Baptism is an ordinance performed only once in the Christian's life and signifies our dying and rising with Christ by faith. The Lord's Supper is an ordinance performed over and over in the Christian life to signify that we never stop living by the spiritual nourishment that comes from the death of Jesus for our sins. It is an amazing thing that both of the two ordinances that Jesus appointed for us signify mainly the death of Jesus. I would not minimize how important the resurrection of Christ is. But don't miss the tremendous weight put on his death in these two ordinances. We are a people whose whole existence before God hangs on the death of our Savior and Lord, Jesus.

What, then, does Paul teach us about baptism in Romans 6:3-4?

He brings up baptism because it relates to his main point, namely, that we who have died to sin can't go on living in it. Verse 1b: "Are we to continue in sin so that grace may increase? (2) May it never be! How shall we who died to sin still live in it?" Right here he introduces baptism. Verse 3: "Or do you not know that all of us who have been baptized into Christ Jesus have been baptized into His death? (4) Therefore we have been buried with Him through baptism into death, so that as Christ was raised from the dead through the glory of the Father, so we too might walk in newness of life."

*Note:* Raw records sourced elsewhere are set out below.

(** C9.  The query goes into the [LIKE] pattern as it is, so [%] and [_]
    are wildcards: the query [%] returns every record of every store, the
    query [_] every record whose name or description is not empty, [_]
    standing for any one character; so it is on the example store, whose
    names and descriptions have no percent sign. *)
Theorem like_metacharacters_are_wildcards :
  (∀ db w table,
     Sql.records db w = Some table →
     searchSecrets db "%" w
     = (inr (Sqlite.order_by_name (Sqlite.select_name_description <$> table)), w))
  ∧ (∀ db w table,
       Sql.records db w = Some table →
       searchSecrets db "_" w
       = (inr (Sqlite.order_by_name
                 (Sqlite.select_name_description
                    <$> filter (λ r, name r ≠ EmptyString
                                     ∨ default EmptyString (description r)
                                       ≠ EmptyString) table)), w))
  ∧ (∀ c x pattern,
       Sqlite.LIKE (String c x) (String "_"%char pattern) = Sqlite.LIKE x pattern)
  ∧ Forall (λ r, ("%"%char ∉ Spec.chars (name r))
                 ∧ ("%"%char ∉ Spec.chars (default EmptyString (description r))))
      Example.table
  ∧ (searchSecrets Example.db "%" Example.machine).1
    = inr (Sqlite.order_by_name (Sqlite.select_name_description <$> Example.table))
  ∧ (searchSecrets Example.db "_" Example.machine).1
    = inr (Sqlite.order_by_name (Sqlite.select_name_description <$> Example.table)).
Proof.
  split; [apply searchSecrets_percent|]. split; [apply searchSecrets_underscore|].
  split; [apply LIKE_underscore|]. split; [|split; by vm_compute].
  refine (bool_decide_unpack _ _). by vm_compute.
Qed.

Baptism Was a Universal Practice in the Early Church

1. The first thing we learn about baptism is that it was universally practiced in the early church, and Paul assumed that it should be.

He is writing to Rome, where he had never been, and he simply takes it for granted that all the Christians there are baptized. It was not even in his mind that there could be unbaptized Christians. We see this in verse 3 in two ways.

First, because he simply explains why Christians can't go on living in sin by saying that the meaning of their baptism contradicts it. "All of us who have been baptized into Christ Jesus have been baptized into His death." Baptism means death with Christ, and those who are dead to sin don't go on living in it. And that means "all of us." That is, all Christians.

The second way Paul shows that baptism was universally practiced and understood like this is in the words (verse 3), "Do you not know . . . ?" In other words, surely you know this about baptism! Why? Because this is basic. This is fundamental. This is an elementary teaching in the Christian life. All believers are baptized and it has this meaning everywhere.

So the first thing we learn is that all Christians were baptized. This is assumed. And the understanding of what it meant was so basic to the Christian life, that Paul would be stunned if the Roman Christians did not know it. "Or do you not know that all of us who have been baptized into Christ Jesus have been baptized into His death?" Surely you know! And surely we should know. Surely all Christians here are baptized and surely you all know what it signifies.

Baptism Was by Immersion

2. The second thing we learn about baptism is that it is by immersion, not sprinkling or pouring.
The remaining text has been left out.